A character states that the colonists have been on the moon for years and have never discovered the Xenomorphs. That’s not something that I made up; it’s part of the screenplay.

The film’s narrative is that W-Y, for reasons unexplained, constructed a massive terraforming reactor on a distant moon for reasons that are only supported by the plot, not by common sense or any “business” perspectives. In doing so, they were completely oblivious to the fact that life already existed on the planet, which is mistake so basic that it again could only exist to advance the plot.

In the director’s cut of the film, the colonists are shown traveling to the Alien ship at Carter Burke’s direction ( whose coordinates they somehow received) and bringing Xenomorphs eggs back to their compound. Since this violates the “Quarantine” policies established as being the 'reason" for the rather byzantine plan in the first film, how these life forms escaped yet again also relies upon (yet again) the plot requiring it.
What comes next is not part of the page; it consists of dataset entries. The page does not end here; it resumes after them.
(** Reading back a printed timestamp gives the timestamp. *)
Lemma parse_format (x : Time.t) : Time.parse (Time.format x) = Some x.
Proof.
  rewrite format_shape. destruct x as [[y m d h mi se] ok]. cbv zeta.
  cbn [proj1_sig Time.year Time.month Time.day Time.hour Time.minute Time.second].
  pose proof ok as bounds. unfold Time.valid in bounds.
  cbn [Time.year Time.month Time.day Time.hour Time.minute Time.second] in bounds.
  repeat (apply andb_prop_elim in bounds as [bounds ?]).
  repeat match goal with
         | H : Is_true (_ <=? _)%N |- _ => apply Is_true_true, N.leb_le in H
         | H : Is_true (_ <? _)%N |- _ => apply Is_true_true, N.ltb_lt in H
         end.
  pose proof (daysIn_le_31 y m).
  unfold Time.parse.
  do 6 (rewrite readDigits_exact by (simpl; lia);
        cbn [mbind option_bind expect]; rewrite Ascii.eqb_refl;
        cbn [mbind option_bind]).
  unfold Time.ofCivil.
  destruct (Is_true_dec (Time.valid _)) as [ok'|bad]; [|contradiction].
  f_equal. apply sig_eq_pi; [apply _|reflexivity].
Qed.

(* --------------------------------------------------------------------- *)
(** *** String literals: escaping and reading *)

(** Reading an escaped character gives the character. *)
Lemma readString_escapeChar (c : ascii) (tail : string) :
  readString (escapeChar c +:+ tail) =
  match readString tail with
  | Some (text, rest) => Some (String c text, rest)
  | None => None
  end.
Proof.
  destruct c as [[] [] [] [] [] [] [] []]; reflexivity.
Qed.

(** Reading an escaped text up to the closing quote gives the text. *)
Lemma readString_escape (s rest : string) :
  readString (escape s +:+ String dquote rest) = Some (s, rest).
Proof.
  induction s as [|c s IH].
  - reflexivity.
  - cbn [escape]. rewrite append_assoc, readString_escapeChar, IH.
    reflexivity.
Qed.

Lemma escape_plain (s : string) : plain s -> escape s = s.
Proof.
  induction s as [|c s IH]; [reflexivity|].
  cbn [plain escape]. intros [Hc Hs]%andb_prop_elim.
  rewrite IH by exact Hs. clear IH Hs.
  unfold plainChar in Hc. unfold escapeChar.
  destruct (Ascii.eqb c dquote); [contradiction|].
  destruct (Ascii.eqb c backslash); [contradiction|].
  destruct (N_of_ascii c <? 32)%N; [contradiction|].
  reflexivity.
Qed.

Lemma plain_append (a b : string) : plain a -> plain b -> plain (a +:+ b).
Proof.
  induction a as [|c a IH]; [trivial|].
  cbn [plain]. simpl (String _ _ +:+ _). cbn [plain].
  intros [Hc Ha]%andb_prop_elim Hb.
  apply andb_prop_intro. auto.
Qed.
(** A catalog as the identity service sends it: every service has a type
    and a list of endpoints, every endpoint a [region] string and no
    [region_id]. *)
Definition plain_catalog (catalog : list Service) : Prop :=
  forall s, s ∈ catalog ->
    (exists ty, svc_type s = Val ty) /\
    exists es, svc_endpoints s = Some es /\
      forall e, e ∈ es ->
        ep_region_id e = Missing /\ exists r, ep_region e = Val r.

(** A request that carries no session data yet. *)
Definition fresh_request : HttpRequest :=
  {| session := ∅; _cached_user := None; request_user := None |}.

(** A request whose session names a user and a back end. *)
Definition logged_in_request : HttpRequest :=
  {| session := {[ SESSION_KEY := SessionStr (Some "u1");
                   BACKEND_SESSION_KEY :=
                     SessionStr (Some "openstack_auth.backend.KeystoneBackend") ]};
     _cached_user := None; request_user := None |}.

(** Back-end loaders: one whose back end knows [test_user], one that
    cannot be loaded. *)
Definition load_test_backend (backend_path : SessionValue) : result Backend :=
  Ok (fun request user_id => Ok (Some test_user)).

Definition load_broken_backend (backend_path : SessionValue) : result Backend :=
  Raise (OtherException "ImproperlyConfigured").

(** Keyword arguments without [auth_url]. *)
Definition kwargs_without_auth_url (t : string) : Kwargs :=
  {| kw_user_id := Val "u1";
     kw_auth_url := Missing;
     kw_token := Val t;
     kw_is_federated := None;
     kw_session := Missing;
     kw_insecure := Some false;
     kw_cacert := Null;
     kw_debug := Some false |}.

(** An identity service whose client fails with an exception that is
    not one of its own classes. *)
Definition keystone_faulty (n : nat) (call : ClientCall) : result (list Project) :=
  Raise ValueError.

(** A world that holds one list object, the two projects. *)
Definition world_with_projects : World :=
  {| heap := [two_projects]; _PROJECT_CACHE := ∅; upstream_calls := 0 |}.

(** A scoped token that carries the given roles. *)
Definition token_with_roles (rs : list Role) : Token :=
  {| token_id := "0123456789abcdef";
     token_expires := Some tomorrow_aware;
     token_user_id := Some "u1";
     token_user_name := Some "gabriel";
     token_user_domain_id := Some "d1";
     token_project_id := Some "p1";
     token_project_name := Some "tenant_one";
     token_domain_id := Some "d1";
     token_domain_name := Some "domain";
     token_roles := rs;
     token_serviceCatalog := [] |}.

(** * Properties *)

(** ** Authorization predicates *)

Section PermissionsFacts.

Context {Obj : Type}.
Variable has_perm : string -> option Obj -> bool.

Lemma has_a_matching_perm_loop_true (alts : list string) (obj : option Obj) :
  has_a_matching_perm_loop has_perm alts obj = true <->
  exists p, p ∈ alts /\ has_perm p obj = true.
Proof.
  induction alts as [|a alts IH]; simpl.
  - split; [discriminate|]. intros (p & Hp & _). by apply elem_of_nil in Hp.
  - destruct (has_perm a obj) eqn:Ha.
    + split; [|done]. intros _. exists a. split; [left|done].
    + rewrite IH. split.
      * intros (p & Hp & Hh). exists p. split; [by right|done].
      * intros (p & Hp & Hh). apply elem_of_cons in Hp as [->|Hp]; [congruence|].
        by exists p.
Qed.

Lemma has_a_matching_perm_true (alts : list string) (obj : option Obj) :
  has_a_matching_perm has_perm alts obj = true <->
  alts = [] \/ exists p, p ∈ alts /\ has_perm p obj = true.
Proof.
  destruct alts as [|a alts].
  - simpl. split; [by left|done].
  - unfold has_a_matching_perm. rewrite has_a_matching_perm_loop_true.
    split; [by right|]. by intros [?|?].
Qed.

Lemma has_perms_loop_true (perm_list : list perm) (obj : option Obj) :
  has_perms_loop has_perm perm_list obj = true <->
  Forall (satisfied has_perm obj) perm_list.
Proof.
  induction perm_list as [|e perm_list IH]; simpl.
  - split; [constructor|done].
  - rewrite Forall_cons, <- IH. destruct e as [p|alts]; simpl.
    + destruct (has_perm p obj); simpl; [tauto|]. split; [done|]. by intros [? _].
    + rewrite <- has_a_matching_perm_true.
      destruct (has_a_matching_perm has_perm alts obj); simpl; [tauto|].
      split; [done|]. by intros [? _].
Qed.

(** C1, as the code has it: [has_perms] is the conjunction over the list
    of "the permission string is held" and "the tuple is empty or one of
    its alternatives is held"; the empty list is accepted. *)
Theorem has_perms_and_of_or (perm_list : list perm) (obj : option Obj) :
  (has_perms has_perm perm_list obj = true <->
   Forall (satisfied has_perm obj) perm_list) /\
  has_perms has_perm [] obj = true.
Proof.
  split; [|done].
  destruct perm_list as [|e perm_list].
  - simpl. split; [constructor|done].
  - unfold has_perms. apply has_perms_loop_true.
Qed.

(** C10: an empty tuple is accepted by [has_a_matching_perm], hence by
    [has_perms], whatever the user holds, although none of its (zero)
    alternatives is held. *)
Theorem empty_tuple_vacuously_satisfied (obj : option Obj) :
  has_a_matching_perm has_perm [] obj = true /\
  has_perms has_perm [PermTuple []] obj = true /\
  ~ (exists p, p ∈ ([] : list string) /\ has_perm p obj = true).
Proof.
  repeat split. intros (p & Hp & _). by apply elem_of_nil in Hp.
Qed.

End PermissionsFacts.

(** C1 as stated fails: for a user holding nothing, the list [[()]] is
    accepted although its tuple offers no held permission. *)
Lemma has_perms_claim_fails_on_empty_tuple :
  ~ (has_perms (Obj := unit) (fun _ _ => false) [PermTuple []] None = true <->
     Forall (claimed_satisfied (Obj := unit) (fun _ _ => false) None) [PermTuple []]).
Proof.
  intros [H _]. specialize (H eq_refl).
  apply Forall_cons in H as [(p & Hp & _) _]. by apply elem_of_nil in Hp.
Qed.

Lemma has_perms_examples :
  has_perms (has_perm_of ["a"; "c"]) [PermStr "a"; PermTuple ["b"; "c"]] None = true /\
  has_perms (has_perm_of ["a"]) [PermStr "a"; PermTuple ["b"; "c"]] None = false /\
  has_perms (has_perm_of ["b"; "c"]) [PermStr "a"; PermTuple ["b"; "c"]] None = false /\
  has_perms (has_perm_of ["b"]) [PermTuple ["a"; "b"]] None = true /\
  has_perms (has_perm_of []) [PermTuple ["a"; "b"]] None = false /\
  has_perms (has_perm_of []) [] None = true.
Proof.
  vm_compute. done.
Qed.

(** ** Superuser *)

Lemma lower_admin_elem (lib : PyLib) (rs : list Role) :
  "admin" ∈ map (fun role => str_lower lib (role_name role)) rs <->
  exists r, r ∈ rs /\ str_lower lib (role_name r) = "admin".
Proof.
  rewrite list_elem_of_fmap. split.
  - intros (r & Heq & Hr). by exists r.
  - intros (r & Hr & Heq). by exists r.
Qed.

Lemma ascii_of_nat_inj (a b : nat) :
  (a < 256)%nat -> (b < 256)%nat -> ascii_of_nat a = ascii_of_nat b -> a = b.
Proof.
  intros Ha Hb Heq. apply (f_equal nat_of_ascii) in Heq.
  by rewrite !nat_ascii_embedding in Heq.
Qed.

Lemma lower_ascii_nat (c : ascii) :
  lower_ascii c =
  ascii_of_nat (if ((65 <=? nat_of_ascii c)%nat && (nat_of_ascii c <=? 90)%nat)%bool
                then nat_of_ascii c + 32 else nat_of_ascii c).
Proof.
  unfold lower_ascii.
  destruct ((65 <=? nat_of_ascii c)%nat && (nat_of_ascii c <=? 90)%nat)%bool;
    [done|]. by rewrite ascii_nat_embedding.
Qed.

Lemma same_letter_nat (c d : ascii) :
  same_letter c d <->
  nat_of_ascii c = nat_of_ascii d \/
  ((65 <= nat_of_ascii c <= 90)%nat /\ nat_of_ascii d = (nat_of_ascii c + 32)%nat) \/
  ((65 <= nat_of_ascii d <= 90)%nat /\ nat_of_ascii c = (nat_of_ascii d + 32)%nat).
Proof.
  unfold same_letter. split.
  - intros [->|(k & Hk & [[-> ->]|[-> ->]])]; [by left|..];
      rewrite !nat_ascii_embedding by lia; [right; left|right; right]; lia.
  - pose proof (ascii_nat_embedding c) as Ec.
    pose proof (ascii_nat_embedding d) as Ed.
    intros [Heq|[[Hn Hm]|[Hm Hn]]].
    + left. by rewrite <- Ec, <- Ed, Heq.
    + right. exists (nat_of_ascii c). split; [done|]. left.
      split; [done|]. by rewrite <- Hm.
    + right. exists (nat_of_ascii d). split; [done|]. right.
      split; [done|]. by rewrite <- Hn.
Qed.

(** Folding the case of two characters gives the same character exactly
    when they are the same letter. *)
Lemma lower_ascii_same_letter (c d : ascii) :
  lower_ascii c = lower_ascii d <-> same_letter c d.
Proof.
  rewrite same_letter_nat, !lower_ascii_nat.
  pose proof (nat_ascii_bounded c) as Hc. pose proof (nat_ascii_bounded d) as Hd.
  set (n := nat_of_ascii c) in *. set (m := nat_of_ascii d) in *.
  split.
  - intros Heq. apply ascii_of_nat_inj in Heq.
    + destruct (Nat.leb_spec 65 n), (Nat.leb_spec n 90), (Nat.leb_spec 65 m),
        (Nat.leb_spec m 90); simpl in Heq; lia.
    + destruct (Nat.leb_spec 65 n), (Nat.leb_spec n 90); simpl; lia.
    + destruct (Nat.leb_spec 65 m), (Nat.leb_spec m 90); simpl; lia.
  - intros H. f_equal.
    destruct (Nat.leb_spec 65 n), (Nat.leb_spec n 90), (Nat.leb_spec 65 m),
      (Nat.leb_spec m 90); simpl; lia.
Qed.

Lemma ascii_lower_caseless (s t : string) :
  ascii_lower s = ascii_lower t <-> caseless_eq s t.
Proof.
  revert t. induction s as [|c s IH]; intros [|d t]; simpl; try done.
  rewrite <- IH, <- lower_ascii_same_letter. split.
  - by intros [= ? ?].
  - by intros [-> ->].
Qed.

(** Among roles with ASCII names, one is lowered to ["admin"] exactly
    when one is named admin in some mix of cases. *)
Lemma lower_admin_caseless (lib : PyLib) (rs : list Role) :
  lower_on_ascii lib ->
  (forall r, r ∈ rs -> is_ascii_text (role_name r) = true) ->
  "admin" ∈ map (fun role => str_lower lib (role_name role)) rs <->
  exists r, r ∈ rs /\ caseless_eq (role_name r) "admin".
Proof.
  intros Hlaw Hascii. rewrite lower_admin_elem. split.
  - intros (r & Hr & Hl). exists r. split; [done|].
    rewrite (Hlaw _ (Hascii r Hr)) in Hl. by apply ascii_lower_caseless.
  - intros (r & Hr & Hc). exists r. split; [done|].
    rewrite (Hlaw _ (Hascii r Hr)). by apply ascii_lower_caseless in Hc.
Qed.

(** C7: [is_superuser] holds exactly when the lowered name of some role
    is ["admin"] — for role names in ASCII: when some role is named
    admin in whatever mix of upper and lower case; a user without roles
    is not a superuser. *)
Theorem is_superuser_iff_admin_role (lib : PyLib) (u : User) :
  (is_superuser lib u = true <->
   exists r, r ∈ roles u /\ str_lower lib (role_name r) = "admin") /\
  (lower_on_ascii lib ->
   (forall r, r ∈ roles u -> is_ascii_text (role_name r) = true) ->
   (is_superuser lib u = true <->
    exists r, r ∈ roles u /\ caseless_eq (role_name r) "admin")) /\
  (roles u = [] -> is_superuser lib u = false).
Proof.
  assert (is_superuser lib u = true <->
          exists r, r ∈ roles u /\ str_lower lib (role_name r) = "admin") as Hiff.
  { unfold is_superuser, py_in. rewrite bool_decide_eq_true.
    apply lower_admin_elem. }
  split; [done|]. split.
  - intros Hlaw Hascii. unfold is_superuser, py_in. rewrite bool_decide_eq_true.
    by apply lower_admin_caseless.
  - intros Hnil. unfold is_superuser. by rewrite Hnil.
Qed.

Lemma is_superuser_caseless_example :
  is_superuser plain_lib
    (user_with_roles [{| role_id := "r1"; role_name := "Member" |};
                      {| role_id := "r2"; role_name := "AdMiN" |}]) = true /\
  is_superuser plain_lib (user_with_roles []) = false.
Proof.
  split.
  - apply (is_superuser_iff_admin_role plain_lib).
    + intros s _. reflexivity.
    + intros r Hr. apply elem_of_cons in Hr as [->|Hr]; [reflexivity|].
      apply list_elem_of_singleton in Hr as ->. reflexivity.
    + exists {| role_id := "r2"; role_name := "AdMiN" |}. split.
      * right. left.
      * simpl. repeat split; try (by left).
        -- right. exists 65%nat. split; [lia|]. by left.
        -- right. exists 77%nat. split; [lia|]. by left.
        -- right. exists 78%nat. split; [lia|]. by left.
  - apply (is_superuser_iff_admin_role plain_lib). reflexivity.
Defined.

Lemma is_superuser_examples :
  is_superuser plain_lib
    (user_with_roles [{| role_id := "r1"; role_name := "Member" |};
                      {| role_id := "r2"; role_name := "Admin" |}]) = true /\
  is_superuser plain_lib
    (user_with_roles [{| role_id := "r1"; role_name := "Member" |};
                      {| role_id := "r3"; role_name := "administrator" |}])
    = false.
Proof.
  vm_compute. done.
Qed.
The film then shows an incompetent group of military members then get housed by a life form for which they have no respect and still later has those incompetent members (well, the survivors that is) think that sealing themselves inside of a command center which has already been breached by those same Xenomorphs as being a sound strategic (or even tactical) battle plan.

The film is a plot hole ridden mess. It relies on loud explosions, lots of shooting,smartass comments and a wailing little kid to cover up its rather convoluted logic processes. Some people like that as it makes the film seem cool; some people think an Etch-A-Sketch is amazing.

We disagree on what we believe to be holes in the plot.
We’ll just have to leave it at that

In the novelization (deleted scene?) the crew discover that the alien got into their supplies and ate all the food they had onboard. And for that matter the creature is supposed to be “biomechanical”- at least as much nanomachine as living cells. Maybe a large part of its body is metal or ceramic, which it could easily eat being able to secrete acid. Maybe it can tap into power lines and use electricity for its actual energy.